• _DATA_:

(* ===== verification/Inspector.v ===== *)
(** * The inspector ([src/net/inspect/Inspector.h], [Inspector.cpp])

    An HTTP server inside the process: commands are registered under a module
    and a name, the request path picks one and its callback makes the page. *)

From S2P Require Import Prelude CxxStd Endian Http.

Module Inspector.
Import Http.

(** ** [split]: the parts of a path between slashes *)

(** [str.find('/', start)] *)
Definition find_slash (str : list byte) (start : Z) : option Z :=
  match memchr Byte.x2f (zdrop start str) with Some i => Some (start + i) | None => None end.

(** One round a slash. *)
Fixpoint split_loop (fuel : nat) (str : list byte) (start : Z) (pos : option Z) (result : list (list byte)) :
    option (Z * list (list byte)) :=
  match fuel with
  | O => None
  | S fuel' =>
      match pos with
      | None => Some (start, result)
      | Some pos =>
          let result := if pos >? start then result ++ [zslice start pos str] else result in
          let start := pos + 1 in
          split_loop fuel' str start (find_slash str start) result
      end
  end.

Definition split (str : list byte) : outcome (list (list byte)) :=
  match split_loop (S (length str)) str 0 (find_slash str 0) [] with
  | None => Err Fatal
  | Some (start, result) =>
      Ok (if start <? zlen str then result ++ [zslice start (zlen str) str] else result)
  end.

(** ** The registry *)

(** A callback may fail an assertion of its own. *)
Definition Callback : Type := Method -> list (list byte) -> outcome (list byte).

(** An empty [std::function] is [None]. *)
Record Inspector := mkInspector {
  modules_ : list (list byte * list (list byte * option Callback));
  helps_ : list (list byte * list (list byte * list byte)) }.

Definition new_inspector : Inspector := mkInspector [] [].

(** [m[key]], which makes an empty value for a new key. *)
Definition at_key {V} (key : list byte) (m : list (list byte * list V)) : list V := default [] (map_find string_ltb key m).

Definition add (module command : list byte) (cb : option Callback) (help : list byte) (i : Inspector) : Inspector :=
  mkInspector
    (map_set string_ltb module (map_set string_ltb command cb (at_key module (modules_ i))) (modules_ i))
    (map_set string_ltb module (map_set string_ltb command help (at_key module (helps_ i))) (helps_ i)).

Definition remove (module command : list byte) (i : Inspector) : Inspector :=
  match map_find string_ltb module (modules_ i) with
  | Some commands =>
      mkInspector
        (map_set string_ltb module (map_erase string_ltb command commands) (modules_ i))
        (map_set string_ltb module (map_erase string_ltb command (at_key module (helps_ i))) (helps_ i))
  | None => i
  end.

• _ABOUT THIS TASK_:
Above are the entries; copy out every line among them that contains the word "path".

• _SOLUTION TO THIS TASK_:
    and a name, the request path picks one and its callback makes the page. *)
(** ** [split]: the parts of a path between slashes *)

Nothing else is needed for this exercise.